La puerta del salón se abrió y, sonriendo, Muhammed agitó las manos invitando a Jon a entrar, mientras seguía la conversación a través de los auriculares. El idioma era, por lo que el abogado lograba entender, turco. La habitación en la que estaban le servía a Muhammed para tres propósitos diferentes: era sala, oficina y almacén. Aunque, en ocasiones, parecía también que el propietario utilizara ese espacio como sauna. En cualquier caso, siempre hacía mucho calor, probablemente para que Muhammed pudiera llevar en cualquier época del año sólo calzoncillos y camiseta.

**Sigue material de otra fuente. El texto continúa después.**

(** [JSON.stringify], the runtime's. *)
Variable JSON_stringify : JSValue -> string.

(** A request of the page as the development server receives it. (The
    router shortens [req.url] by the mount path before it calls a mounted
    handler; the control handler never reads it.) *)
Definition deliver (r : Fetch.Request) : IncomingMessage :=
  {| method := Fetch.req_method r;
     url := Fetch.path r;
     chunks := match Fetch.req_body r with
               | Some v => [JSON_stringify v]
               | None => []
               end |}.

(** The control middleware comes first and takes the requests under its
    mount path; the others go on to the proxy middleware. *)
Definition route (r : Fetch.Request) : Inbound :=
  if mountedAt "/@vite/proxy-update" (Fetch.path r)
  then ToControl (deliver r)
  else ToApi (deliver r).

End Wire.

(** A fragment of JSON, enough to build concrete runs: the text of an
    object with the one property [target], a string without escapes, and
    its reading. *)
Definition quote : string := String (ascii_of_nat 34) EmptyString.

Definition targetOpen : string := "{" ++ quote ++ "target" ++ quote ++ ":" ++ quote.
Definition targetClose : string := quote ++ "}".

Definition sampleStringify (v : JSValue) : string :=
  match v with
  | JObject [(k, JString s)] =>
      if String.eqb k "target" then targetOpen ++ s ++ targetClose else "null"
  | _ => "null"
  end.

Muhammed se definía profesionalmente como un «jugador de concursos muy competitivo». Le gustaba aplicar esa denominación para presentarse y, sin duda, ayudaba a darle una nota más romántica a su trabajo de lo que justificaba su carácter. Con la apertura general de internet, muchas empresas se dieron cuenta de que un buen medio para atraer visitantes a sus páginas web era organizar alguna especie de concurso, o bien una lotería, a partir de la cual los participantes podían ganar productos, dinero, viajes y muchas otras cosas. También hubo ediciones electrónicas de rasca y gana y juegos de casino, que se convirtieron en atractivos eficaces. Como la mayoría de estos concursos están abiertos a todos, sin importar el lugar del mundo en donde se encuentre el participante, hay acceso a una infinidad de posibilidades y se añaden nuevas oportunidades a cada segundo.